UPDATED, 2:48 P.M.--Sen. Blanche Lincoln, D-Ark., has further distanced herself from the Obama administration and Democratic leaders on health care, telling a crowd Tuesday at the University of Arkansas for Medical Sciences that she opposes a public health insurance option because it would be too pricey. Her spokesman said today that her remarks suggest the Senate Finance Committee is moving closer to a bill that is unlikely to include a government-run alternative to private insurance.
Lincoln is a member of the panel but is not on the bipartisan team of negotiators, led by Finance Chairman Max Baucus.
"Although Senator Lincoln has maintained that she is hopeful that a competitive option will emerge, she has expressed skepticism in the past about a public option in terms of its cost," said the spokesman.
Earlier this summer, Lincoln said she would back whatever healthcare package worked. In her Tuesday remarks, however, she said she will vote only for a bill that is deficit-neutral. Legislation that does not restrain costs in the out years would be "pointless," she added.
"For some in my caucus, when they talk about a public option, they're talking about another entitlement program, and we can't afford that right now as a nation," Lincoln said, according to the Arkansas News.
Democratic Arkansas Reps. Vic Snyder and Mike Ross also recently expressed skepticism about a public option. Snyder said in August he is not a proponent of such a plan, even though he would not vote against a bill including one. For his part, Ross said he expects legislation without a public plan to pass before the year's end.

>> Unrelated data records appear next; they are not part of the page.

(** The prefixes of a valid path are the paths of its ancestors from
    [root] down to itself; the parent and the name of a path with a last
    segment are the two parts it was built from, and rejoining them gives the
    path back; the depth counts the segments below [root]. *)
Theorem path_hierarchy segs x :
  valid_segs (segs ++ [x]) → (Z.of_nat (length segs) + 1 < 2 ^ 64)%Z →
  let path := render (segs ++ [x]) in
  path = PathFromRoot (segs ++ [x]) ∧
  ParentPath path = render segs ∧ NameFromPath path = x ∧
  ParentPath path +:+ String PathSeparator (NameFromPath path) = path ∧
  DepthOfPath path = (DepthOfPath (ParentPath path) + 1)%Z ∧
  DepthOfPath path = Z.of_nat (length segs + 1) ∧
  SplitPathToPrefixes path = SplitPathToPrefixes (ParentPath path) ++ [path] ∧
  IsChild (ParentPath path) path = true.
Proof.
  intros Hv Hlen path. subst path. pose proof Hv as [Hs Hx]%valid_segs_app.
  inversion Hx as [|?? Hx' _]; subst.
  rewrite ParentPath_snoc, NameFromPath_snoc by done.
  rewrite !DepthOfPath_render, length_app by (rewrite ?length_app; simpl; (done || lia)).
  split_and!; [done..|by rewrite render_snoc|simpl; lia|simpl; lia| |].
  - rewrite !SplitPathToPrefixes_render by done. rewrite length_app, Nat.add_1_r.
    rewrite (seq_S (S (length segs))), map_app. f_equal.
    + apply map_ext_in. intros i [_ Hi]%in_seq. by rewrite take_app_le by lia.
    + simpl. by rewrite take_ge by (rewrite length_app; simpl; lia).
  - apply IsChild_render; [done..|]. by exists [x].
Qed.

Lemma path_hierarchy_witness :
  ParentPath (render (["a"] ++ ["b"])) = render ["a"] ∧
  NameFromPath (render (["a"] ++ ["b"])) = "b".
Proof.
  destruct (path_hierarchy ["a"] "b") as (_ & ? & ? & _); [by repeat constructor|simpl; lia|done].
Defined.

(** [SplitPathsToPrefixes] returns every ancestor path of the given paths
    exactly once, parents strictly before their children (by depth, ties by
    bytes), whatever the iteration order of the set it collects them in. *)
Theorem SplitPathsToPrefixes_sorted segss keys :
  segss ≠ [] → Forall valid_segs segss →
  Forall (λ segs, Z.of_nat (length segs) < 2 ^ 63)%Z segss →
  keys ≡ₚ elements (prefixSet (map render segss)) →
  let res := SplitPathsToPrefixes (map render segss) keys in
  StronglySorted shallower res ∧
  (∀ x, x ∈ res ↔ ∃ p q, p ∈ segss ∧ q `prefix_of` p ∧ x = render q) ∧
  (∀ keys', keys' ≡ₚ keys → SplitPathsToPrefixes (map render segss) keys' = res).
Proof.
  intros Hne Hv Hsm Hk res.
  assert (∀ k, SplitPathsToPrefixes (map render segss) k = SortFunc comparePrefixes k) as Heq
    by (by destruct segss).
  subst res. rewrite !Heq. split_and!.
  - by eapply sorted_keys_strict.
  - intros x. rewrite SortFunc_perm. by eapply keys_elem.
  - intros keys' Hk'. rewrite Heq.
    assert (Forall small_depth keys) as Hks by (by eapply keys_small).
    eapply (SortFunc_unique _ small_depth);
      eauto using comparePrefixes_total, comparePrefixes_trans, comparePrefixes_antisym.
    + by rewrite Hk'.
    + by rewrite SortFunc_perm.
    + eapply SortFunc_sorted; eauto using comparePrefixes_total, comparePrefixes_trans.
Qed.

Lemma SplitPathsToPrefixes_sorted_witness :
  StronglySorted shallower
    (SplitPathsToPrefixes (map render [["a"; "b"]; ["c"]])
       (elements (prefixSet (map render [["a"; "b"]; ["c"]])))).
Proof.
  apply (SplitPathsToPrefixes_sorted [["a"; "b"]; ["c"]]
           (elements (prefixSet (map render [["a"; "b"]; ["c"]]))));
    [done|by repeat constructor| |done].
  repeat constructor.
Defined.
(* ===== verification/Permissions.v ===== *)
(** * Permissions and request authorization

    Packages [internal/schema/auth] (permission.go), [internal/apauth/core]
    (permissions.go, actor.go, request_auth.go) and [internal/aptmpl]
    (mustache.go).  A permission grants verbs on resources in the namespaces
    of a matcher, which may be a mustache template filled from the actor's
    data.  A request carries an actor and, optionally, restrictions: an action
    is allowed when some permission of the actor and (if there are any) some
    restriction allow it.  A nil [*RequestAuth] and a nil [*Actor] are [None].

    The rendering of a template ([mustache.Render] of github.com/cbroglie/mustache)
    is a parameter of the definitions that use it. *)

From S2P Require Import Prelude GoStrings Regex Namespace.

(** ** Permissions *)

Definition PermissionWildcard : string := "*".

Record Permission := mkPermission {
  perm_Namespace : string;
  perm_Resources : list string;
  perm_ResourceIds : list string;
  perm_Verbs : list string;
}.

#[export] Instance Permission_eq_dec : EqDecision Permission.
Proof. solve_decision. Defined.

But another key Democrat reinforced his support for the public option Tuesday. At a rowdy town hall meeting in Waldorf, Md., Majority Leader Hoyer tried to debunk claims that such an option would strip employees of their private plans. "Let me be clear," Hoyer said. "This is an option. No one would be required to join the public option."
Meanwhile, three GOP senators said coverage of the uninsured could be expanded without adding to the deficit. Senate Minority Leader McConnell and Sens. John McCain, R-Ariz., and Mel Martinez, R-Fla., argued their case Tuesday as they spoke at a Republican-led healthcare forum at a hospital near Miami. "We have committed generational theft against our kids," said McCain, as quoted by a local CBS affiliate. The South Florida chapter of the AFL-CIO organized a protest outside the event, which was not open to the general public.
In related news, an aide to Senate Finance ranking member Charles Grassley said today the bipartisan talks would continue as planned, but she cited "attacks by political operatives in the White House" as a risk to the effort.
"Anyone who's been working on an alternative plan - one that would actually drive down costs and not drive up the deficit, knows how difficult the issues are, and that Democratic senators involved in trying to work through the details have as many questions about how proposals would actually achieve reform goals as Republicans," said Grassley aide Jill Kozeny.
"The House and [Senate Health, Education, Labor and Pensions] committee bills are policy failures and they've been rejected at the grassroots. In the Senate Finance Committee, work continues to see if it's possible to develop an alternative that would improve the system and, as a result, get widespread support," she added.